Health at risk as watchdogs are neutered

The following has been supplied by the TUC:
The effective enforcement of workplace health standards is being undermined by government cost-cutting measures packaged as recession-busting cost-benefit calculations, a new independent report has concluded. Regulating Scotland, a detailed Stirling University analysis of environmental and workplace health and safety enforcement trends, warns that ideology rather than evidence is behind cuts in enforcement agencies including the Health and Safety Executive (HSE). It says this has led to a dramatic decrease in official inspections and enforcement of both environmental and workplace safety standards. The report warns that workplace health and safety inspections across the UK are now so infrequent it is unlikely most workers will ever encounter an inspector in a working lifetime.
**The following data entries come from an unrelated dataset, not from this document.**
(* ===== verification/Prelude.v ===== *)
(** * Omega

    Omega is a control plane for workload identity and authorization,
    written in Go (src/). Its server (internal/server) keeps domains,
    groups, stored Cedar policies, provisioned users and a tamper-evident
    audit chain in a SQL database (storage), decides AuthZEN access requests
    with Cedar (policy), serves both over HTTP (api), issues SPIFFE
    identities from a CA of its own or an external one (identity) and ships
    the audit chain to external sinks (audit). Its agents (internal/agent)
    decide locally with policy bundles they fetch from the server and ship
    what they decided back to it. This library models the persistence layer,
    the policy engine with its bundles, the HTTP API of domains, groups,
    policies, evaluation, search, audit and recorded decisions with its
    authentication, the agent's local decision point, the rotation of the
    server's CA, the overlap of an external issuer's CAs and the shipping of
    the audit chain, and proves what users of the program rely on.

    ** How the code is modelled

    Go's strings are byte strings ([string]), an instant is the [Z] number
    of nanoseconds since 1970 with the zero [time.Time] apart, 64-bit
    integers are [Z] with the wrap-around written out. A function that
    returns an error returns a [result]. Maps are [gmap], and where Go
    ranges over a map and then sorts, the model sorts the same elements.

    The database is a record of tables ([Store.DB]); a store method is a
    function of the monad [GoM], which threads the state and a schedule of
    faults: every statement takes the next entry, which may make it fail,
    and a commit may also fail after it took effect. A transaction keeps its
    effect only when it commits. The empty schedule is the run in which
    nothing fails. A handler of the API runs in [Http.HM], over the store,
    the engine and the server's own state, in which answering ends the
    handler. The commands that rotate the CA run in [Rotation.Fs], over a
    directory of files, where every call may succeed, fail, or be the one at
    which the process dies, having written any part of its data. Theorems
    quantify over the schedules, so they cover every way in which statements
    and calls fail. The current time and random bytes are arguments.

    Concurrency is modelled where the code has it: [Replica] interleaves
    reloads with writes, [Node] the parts of an agent between which it holds
    no lock, [Fleet] an agent with the server and other writers.

    What the program calls outside its sources is a parameter, with the
    documented behaviour as a class of laws: cedar-go and go-spiffe in
    Cedar, ECDSA in Bundle, the signature of user tokens in Auth, the sink
    in Pump, PEM decoding and X.509 in Pem. Each has an instance, on which
    the witnesses of the theorems run. The Go standard library is otherwise
    modelled: SHA-256, HMAC and hex in Crypto, encoding/json in Json,
    JsonParse, JsonRaw and Decode, strings.ToLower in Unicode, float64 in
    GoValue, RFC 3339 times in GoValue and GoTime, base64 in Base64 and Pem.

    ** The files

    - Prelude: results, machine integers, time, byte strings, tactics and
      hints.
    - Crypto, Json, JsonParse, JsonRaw, Decode, Unicode, GoValue, GoTime,
      Base64, Pem: the standard library, with the round trips the other
      files use ([JsonParse.parse_print], [Base64.b64_decode_encode]).

    The store:
    - AuditKeyring (storage/audit_keyring.go): HMAC keys and their rotation.
    - Store (storage/sqlite.go, leader.go): tables, faults, transactions.
    - Domains (storage/domains.go): the tree of domains.
    - AuditChain (storage/audit.go, audit_forward.go): appending, verifying,
      appending once per key, watermarks. AuditVerify proves what a
      verification establishes, AuditOnce that retries record once.
    - Groups (storage/groups.go): groups, memberships and their undo.
    - Policies (storage/policies.go and the change functions of
      api/policies.go): policies whose digests the chain records.
    - Scim (storage/scim.go): provisioning; ScimSync proves that the groups
      follow the provisioned members.
    - Reach: every writing method of the store together. Ledger and Effects:
      what each of them adds to the chain and does to the tables, when it
      succeeds and when it fails.
    - Pump (audit/pump.go, forwarder.go): delivery to a sink.

    The engine:
    - Cedar: the interfaces of cedar-go and go-spiffe.
    - Directory (policy/directory.go): domains and groups as entities.
    - Request (policy/engine.go, requestid.go): requests on their way into
      Cedar. Wire: their JSON.
    - Engine (policy/engine.go): loading and evaluation.
    - Bundle (policy/bundle.go): exporting the engine's state, loading it
      elsewhere, its revision and signature.

    The API:
    - Http (api/http.go): the server's state, requests, replies, handlers.
      Auth (api/auth.go, uiproxy.go): who a request comes from. Refusals
      (api/uiproxy.go): the limiter of refusal rows.
    - Reload (api/domains.go, policies.go): the engine's copy of the store;
      Replica: reloads that interleave with writes.
    - DomainApi, GroupApi, PolicyApi (api/domains.go, groups.go,
      policies.go), AccessApi, Search, AuditApi (api/http.go, searchpage.go,
      bundle.go), Decisions (api/bundle.go): the handlers. Routes: the route
      table with its gates.
    - Spec: what the API promises, without tables. Refine and Service: the
      handlers, and the whole API, implement it.

    The agent (agent/localpdp/localpdp.go):
    - Spool: the file of decisions not yet shipped. LocalPDP: syncing,
      answering, shipping. Node: an agent over time. Trust: which bundles it
      decides from. Fleet: an agent and the server together.

    The certificate authorities:
    - Rotation (identity/rotation.go and the disk authority of
      authority.go): the directory of CAs and the commands that rotate them.
      RotationSafe: what a rotation guarantees, and what not.
    - CaStore (storage/upstream_ca.go and the adapter in cli/server.go): the
      CAs of an external issuer in the database.
    - CaOverlap (identity/ca_overlap.go): the bundle that is served while an
      issuer changes its CAs. CaKept: its invariant. CaHistory: what holds
      of any history.
    - BundleSeq (identity/bundle_sequence.go): the number of the bundle.

    A definition has the name of the function it models; the part of a Go
    function that runs inside its transaction is a definition of its own
    with the suffix [_tx], the part that runs under a lock one with the
    suffix [_locked]. Methods of the same name on different types carry a
    prefix ([scim_GetGroup]).

    ** What is proved

    - The API ([Service.api_refines]): any sequence of requests, by
      whomever, with any faults, is served as the specification says, with
      the very replies given; a write is recorded in its caller's name, or
      undone, or refused for the reason the specification has.
    - The store ([Reach.store_reachable]): after any sequence of writes, by
      any callers, with any faults, the audit chain verifies, the stored
      policies are the ones the chain records, domains form a tree and every
      provisioned group has exactly its active members. A provisioning call
      is all or nothing together with its audit row.
    - The audit chain: appending keeps it verifiable also against earlier
      checkpoints; a verification against a checkpoint determines every row
      up to a hash collision; an authentic row stands where it was written;
      unkeyed rows cannot follow keyed ones; truncation is found with a
      checkpoint and only then; new keys keep old rows verifiable; retries
      under one key record one row. Some theorems state what a verification
      or a reload of the keys does not establish.
    - Stored policies: they match the chain after any history, a table
      edited behind the API is refused, an ETag is good for one write.
    - Reloading ([Replica.answered_writes_in_force]): what a request is
      evaluated with is as new as every write answered before it.
    - Refusals: each is in a row or in the count of the next row.
    - Delivery: nothing is skipped whatever fails, and everything arrives
      once the sink is up.
    - The engine: a decision is an allow only if Cedar allows and no forbid
      failed to evaluate; stored policies and request attributes never
      replace what files declare; policies that were checked one by one load
      together; after any loads the parts of the engine agree; a workload is
      in exactly the domains its SPIFFE ID names and in the groups of which
      it is a current member; numbers reach Cedar exactly or are refused.
    - Bundles: an engine that loads another's bundle answers every request
      as the other does.
    - The agent: it answers only what it has recorded and only from bundles
      the control plane signed, for its trust domain, and none older than
      what it has; no decision is lost across crashes, but for those the
      control plane rejects, which are reported; shipping ends and empties
      the queue; an agent's decisions reach the chain once.
    - Rotation of the CA ([RotationSafe.rotation_refines],
      [rotation_crash_safe]): whatever fails and wherever the process dies,
      the directory follows the abstract rotation, loads, and signs with a
      CA that was already trusted; the replaced CA stays trusted until
      RetireAfter has passed; a rotation in which nothing fails completes.
      Four theorems show what an interruption can leave behind.
    - An external issuer's CAs ([CaHistory.served_bundle] and the others):
      the bundle is the issuer's plus dropped CAs that are neither expired
      nor distrusted; a dropped CA is served for its grace; the number never
      goes back, also across restarts, and names the bundle; a CA restored
      from the database is one that was saved, unless a MAC was forged.

    ** Bounds and fuel

    The loop that reads the policy set has three rounds, as in the code
    ([Policies.policy_set_loop]). JSON nesting is bounded by the limit of
    encoding/json ([JsonParse.maxNestingDepth]), and the parser's fuel is the
    length of its input, which every recursive call shortens. The fuel of
    [CaOverlap.pem_blocks] and of [DomainApi.chain_from] is the length of
    the text, and [CaKept.pem_blocks_enough] and [Refine.chain_from_more]
    prove it enough. [Prelude.TrimSpace] has the length of its input too,
    and each space it cuts shortens it.
    [GoValue.shortest] searches 25 exponents, more than the digits a float64
    can need. A shipment of the agent's queue runs against a script of the
    control plane's answers, and [LocalPDP.flush_terminates] bounds how many
    it can take. The number of a bundle stays within 64 bits for
    [BundleSeq.max_calls] changes. Everything else is structural recursion.

    ** Not modelled

    Of the API: the JSON resources of SCIM (api/scim.go), around the
    transactions modelled in Scim; issuing SVIDs, attestation and discovery
    documents (api/http.go); token exchange, ID-JAG, OIDC and DPoP, which
    are built on JWT libraries, apart from their readers of claims. Of
    identity: the signing of SVIDs and JWTs and the clients of upstream CAs,
    values of crypto/x509, go-jose and cloud services; the parsing of the
    distrust list. Of the store: the election loop of the leader, opening
    the database, the parsing of the key file. Federation, OIDC registries,
    webhook and OTLP sinks: HTTP clients. Attestation, the workload API, the
    command line and the Kubernetes operator: system calls, gRPC, flags and
    controller-runtime. Concurrency inside the store is modelled by the
    serialisation its transactions and [auditMu] enforce;
    [Policies.PolicySet], which reads in several transactions, is run
    against the sequence of stores it can see. *)
From Stdlib Require Export Ascii.
From stdpp Require Export base gmap strings list pretty sorting.

Declare Scope go_scope.
Delimit Scope go_scope with go.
It is also critical of 'better regulation' policies, which it says have pulled the teeth of the watchdogs charged with protecting workers, communities and the environment. The report notes that the 'burdens on business' case used to justify the hands-off deregulatory approach is based on 'skewed' cost-benefit calculations that fail to factor in the much greater financial benefits of proper enforcement of regulations. Report author Professor Andrew Watterson said: 'Failure to act now to improve poor regulation and enforcement elevates a spurious business costs argument above a real and substantial cost to human health, society and the public purse.' The report warns that a lack of official oversight of safety and environmental standards could lead to a process of 'regulatory capture', where largely absent and resource-starved enforcing agencies are reliant on self-regulation by companies, trusted to monitor and report on their own performance. It says this process was implicated in the Piper Alpha and Deepwater Horizon disasters.